Crystal Fairy a long, weird trip in search of awareness

Michael Cera in drug-fuelled Chilean drama

- JAY STONE

REVIEW

Crystal Fairy Rating: ★★★ out of 5 Starring: Michael Cera, Gaby Hoffmann Directed by: Sebastián Silva Running time: 98 minutes Parental guidance: Subject to classifica­tion. (In English and Spanish with English subtitles) Playing at: Metro Cinema at the Garneau: Fri., 9 p.m.; Sun., 2 p.m. & 9 p.m. The Chilean film Crystal Fairy is another step in the cinematic un-redemption of Michael Cera, the affably unformed Canadian actor who seems determined to take on a new screen persona: drug-addicted jerk. He plays Jamie, an American tourist in Santiago who lives in his own little bubble of self-realizatio­n (Jamie at a party, sampling Chilean cocaine: “It’s actually really good”) and is seeking to open the doors of perception, ideally without opening his eyes.

We meet Jamie with his Chilean friend Champa (Juan Andrés Silva, the brother of writer-director Sebastián Silva) at the party. Champa is more of an accoutreme­nt to the story; along with his brothers Lel and Pilo (also portrayed by Silva brothers), he is part of a laid-back, courteous chorus to the noisy posturing of Jamie and of a girl who calls herself Crystal Fairy (former child star Gaby Hoffmann), whom they see dancing some kind of New Age reverie. “You’re embarrassi­ng yourself,” Jamie tells her. “We’re all one self, man,” she replies. Yikes.

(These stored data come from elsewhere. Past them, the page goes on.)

(** * brick-tools: gearbox propagation, gear couplings and liftarm geometry

    A shallow embedding of the calculators of the brick-tools repository:

    - [Arith]     the arithmetic the JavaScript runs on (IEEE binary64) and the
                  exact arithmetic in which its algebra is stated;
    - [Gearbox]   the gearbox module: tools, connections, the per-mode
                  propagation [computeGearMode] and the three evaluators;
    - [Geometry]  the two circle-intersection routines;
    - [Gears]     the gear-coupling enumerator [findMountingPositions];
    - [Liftarms]  the "remove larger" pass of [calculatePositions];
    - [Editor]    the state of the gearbox editor and its listeners;
    - [GearCouplings]  the table of gear couplings and the gears selected;
    - [LiftarmInputs]  the inputs of the liftarm calculator;
    - [LiftarmsSeen]   the liftarm enumerator that keeps a set of keys;
    - [RealGeometry]   the circle-intersection routines in real arithmetic;
    - [DataTable]      the filters and the sort of the table of results;
    - [FloatUtils], [Distances]  the comparisons with a tolerance and the
                  table of planar distances.

    Definitions come first in every module and keep the names of the source. *)

From Stdlib Require Import Floats ZArith QArith Qcanon Qround.
From Stdlib Require Reals Lra.
From stdpp Require Import gmap strings list pretty sorting lexico.

Set Default Proof Using "Type".
Set Warnings "-inexact-float".

(* ===================================================================== *)
(** ** Numbers *)
(* ===================================================================== *)

Module Arith.

(** What the calculators need of a JavaScript number: integer literals, the
    four operations, the comparisons [<], [<=] and [===], and truthiness (the
    [x || d] idiom takes [d] when [x] is [0], [NaN] or [undefined]). *)
Class Number (num : Type) := {
  of_Z : Z → num;
  nadd : num → num → num;
  nsub : num → num → num;
  nmul : num → num → num;
  ndiv : num → num → num;
  nltb : num → num → bool;
  nleb : num → num → bool;
  neqb : num → num → bool;
  truthy : num → bool;
}.

(** A decimal literal [m / 10^e], e.g. [0.001] is [decimal 1 3]. On binary64
    the division of two exactly represented integers rounds correctly, so this
    is the double the literal denotes. *)
Definition decimal {num : Type} `{!Number num} (m : Z) (e : nat) : num :=
  ndiv (of_Z m) (of_Z (10 ^ Z.of_nat e)).

(** [x >= y] is [y <= x]. *)
Definition ngeb {num : Type} `{!Number num} (x y : num) : bool := nleb y x.

(** IEEE binary64, the numbers JavaScript computes with. *)
Definition float_of_Z (z : Z) : float :=
  match z with
  | Z0 => PrimFloat.zero
  | Zpos _ => PrimFloat.of_uint63 (Uint63.of_Z z)
  | Zneg p => PrimFloat.opp (PrimFloat.of_uint63 (Uint63.of_Z (Zpos p)))
  end.

Definition float_truthy (x : float) : bool :=
  negb (PrimFloat.eqb x PrimFloat.zero || PrimFloat.is_nan x).

#[global] Instance float64 : Number float := {|
  of_Z := float_of_Z;
  nadd := PrimFloat.add;
  nsub := PrimFloat.sub;
  nmul := PrimFloat.mul;
  ndiv := PrimFloat.div;
  nltb := PrimFloat.ltb;
  nleb := PrimFloat.leb;
  neqb := PrimFloat.eqb;
  truthy := float_truthy;
|}.

(** Exact rational arithmetic, in canonical form so that equal numbers are
    equal terms. *)
Definition Qc_ltb (x y : Qc) : bool :=
  match (x ?= y)%Qc with Lt => true | _ => false end.

Definition Qc_leb (x y : Qc) : bool :=
  match (x ?= y)%Qc with Gt => false | _ => true end.

#[global] Instance exact : Number Qc := {|
  of_Z := λ z, Q2Qc (inject_Z z);
  nadd := Qcplus;
  nsub := Qcminus;
  nmul := Qcmult;
  ndiv := Qcdiv;
  nltb := Qc_ltb;
  nleb := Qc_leb;
  neqb := Qc_eq_bool;
  truthy := λ x, negb (Qc_eq_bool x (Q2Qc 0));
|}.

End Arith.

(* ===================================================================== *)
(** ** The gearbox module *)
(* ===================================================================== *)

Module Gearbox.
Import Arith.

(** [tool.type]: 'source', 'coupling', 'selector', 'differential'. *)
Inductive ToolType := source | coupling | selector | differential.

#[global] Instance ToolType_eq_dec : EqDecision ToolType.
Proof. solve_decision. Defined.

(** [class Connection]: a named port of a tool; [axleId = None] is the
    JavaScript [null] (disconnected). The back pointer [tool] is kept by the
    caller, who always has the tool at hand. *)
Record Connection := {
  name : string;
  axleId : option Z;
}.

Section Engine.
Context {num : Type} `{!Number num}.

(** [tool.params]: an object whose keys depend on the tool's type. An absent
    key ([undefined]) is [None]; [modes !! g] is the key [`mode${g}`]. *)
Record Params := {
  teethA : option num;
  teethB : option num;
  invertDirection : option bool;
  modes : gmap nat string;
}.

(** [class Tool]. The per-mode status record [tool.status] is kept in the
    state of the computation, keyed by the tool's id (see [State]). *)
Record Tool := {
  type : ToolType;
  id : string;
  connections : list Connection;
  params : Params;
}.

(** An entry of the map [axleValues]: [{ speed, torque, outputBy }]. *)
Record AxleValue := {
  speed : num;
  torque : num;
  outputBy : string;
}.

(** [tool.status[gearModeNum]]: [{ error, flagged }], [error = None] being
    [null]. *)
Record Status := {
  error : option string;
  flagged : bool;
}.
(** What the code reads of a thrown value: [message], and [response] when
    axios attached one (a reply with a status outside 2xx). *)
Record JSError : Type := mkError {
  name : string;
  message : text;
  response : option AxiosResponse
}.

(** [new Error(msg)] *)
Definition Error (msg : text) : JSError :=
  {| name := "Error"; message := msg; response := None |}.

(** The TypeError of a property read on [undefined] or [null]. *)
Definition TypeError (base : JSValue) (key : string) : JSError :=
  {| name := "TypeError";
     message := [Lit "Cannot read properties of "; Interp base;
                 Lit " (reading '"; Lit key; Lit "')"];
     response := None |}.

Inductive Completion (T : Type) : Type :=
| Return (v : T)
| Throw (error : JSError).
Arguments Return {T} v.
Arguments Throw {T} error.

(** [base.key], for keys that are no built-in property of strings, numbers
    or arrays (all keys read by this file are such). *)
Definition getProp (base : JSValue) (key : string) : Completion JSValue :=
  match base with
  | JUndefined | JNull => Throw (TypeError base key)
  | JObject fields => Return (lookup key fields)
  | _ => Return JUndefined
  end.

(** [base?.key] *)
Definition getPropOpt (base : JSValue) (key : string) : Completion JSValue :=
  match base with
  | JUndefined | JNull => Return JUndefined
  | _ => getProp base key
  end.

(** ** Asynchronous code as a state and exception monad *)

Module Async.

Definition M (W A : Type) : Type := W -> Completion A * W.

Definition ret {W A} (a : A) : M W A := fun w => (Return a, w).
(** * CodexMonitor: the composer's trigger parser, completion controller and
      the debounced file-search hook.

    Shallow embedding of
      - [src/components/Composer.tsx]  ([findAtQuery], [slashQuery], [atState],
        [applyText], the select / dismiss / arrow-key handlers and the two
        [completionIndex] effects), and
      - the [useFileSearch] hook (request counter, debounce timer, response
        handling).

    JavaScript strings are sequences of UTF-16 code units; every index and
    length of the source counts code units, so a string is a [list Z] here. *)

From Stdlib Require Import ZArith Lia Bool String Ascii.
From stdpp Require Import base option list.

Local Open Scope Z_scope.

(* ===================================================================== *)
(** ** JavaScript string primitives used by the source *)
(* ===================================================================== *)

Module Js.

Definition char := Z.
Definition str := list char.

(** An ASCII literal of the source as code units. *)
Definition of_ascii (s : string) : str :=
  map (fun a => Z.of_nat (nat_of_ascii a)) (list_ascii_of_string s).

(** [s.length] *)
Definition len (s : str) : Z := Z.of_nat (length s).

(** Relative index of [String.prototype.slice]: negative counts from the
    end, everything is clamped to [0, len]. *)
Definition rel (n i : Z) : Z :=
  if i <? 0 then Z.max (n + i) 0 else Z.min i n.

(** [s.slice(start, end)]; [end_ = None] is the one-argument call. *)
Definition slice (s : str) (start : Z) (end_ : option Z) : str :=
  let n := len s in
  let from := rel n start in
  let to := match end_ with None => n | Some e => rel n e end in
  take (Z.to_nat (Z.max (to - from) 0)) (drop (Z.to_nat from) s).

(** [s.startsWith(p)] *)
Fixpoint startsWith (s p : str) {struct p} : bool :=
  match p with
  | [] => true
  | c :: p' =>
      match s with
      | [] => false
      | x :: s' => (x =? c) && startsWith s' p'
      end
  end.

(** [s.includes(p)] *)
Fixpoint includes (s p : str) : bool :=
  startsWith s p ||
  match s with
  | [] => false
  | _ :: s' => includes s' p
  end.

(** [s.lastIndexOf(p)], with the positions of [s] numbered from [i]:
    the greatest position where [p] starts, [-1] when there is none. *)
Fixpoint lastIndexOf_from (s p : str) (i : Z) : Z :=
  match s with
  | [] => if startsWith [] p then i else -1
  | _ :: s' =>
      let r := lastIndexOf_from s' p (i + 1) in
      if r <? 0 then (if startsWith s p then i else -1) else r
  end.

Definition lastIndexOf (s p : str) : Z := lastIndexOf_from s p 0.

(** [s[i]]: [undefined] ([None]) outside [0 .. len - 1]. *)
Definition at_ (s : str) (i : Z) : option char :=
  if i <? 0 then None else s !! Z.to_nat i.

(** ECMAScript WhiteSpace and LineTerminator code units: the class [\s] of
    a regular expression and the characters removed by [trim]. *)
Definition isWhiteSpace (c : char) : bool :=
  (9 <=? c) && (c <=? 13)
  || (c =? 32) || (c =? 160) || (c =? 5760)
  || (8192 <=? c) && (c <=? 8202)
  || (c =? 8232) || (c =? 8233) || (c =? 8239) || (c =? 8287)
  || (c =? 12288) || (c =? 65279).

As her name implies, Crystal Fairy is indeed all New Age reverie: she carries magic pebbles to put into everyone’s drink, performs “healing” ceremonies, and shouts “Very bad karma!” in moments of stress. She also has some thoughts about the Mayan calendar: the movie’s full title is Crystal Fairy & the Magical Cactus and 2012.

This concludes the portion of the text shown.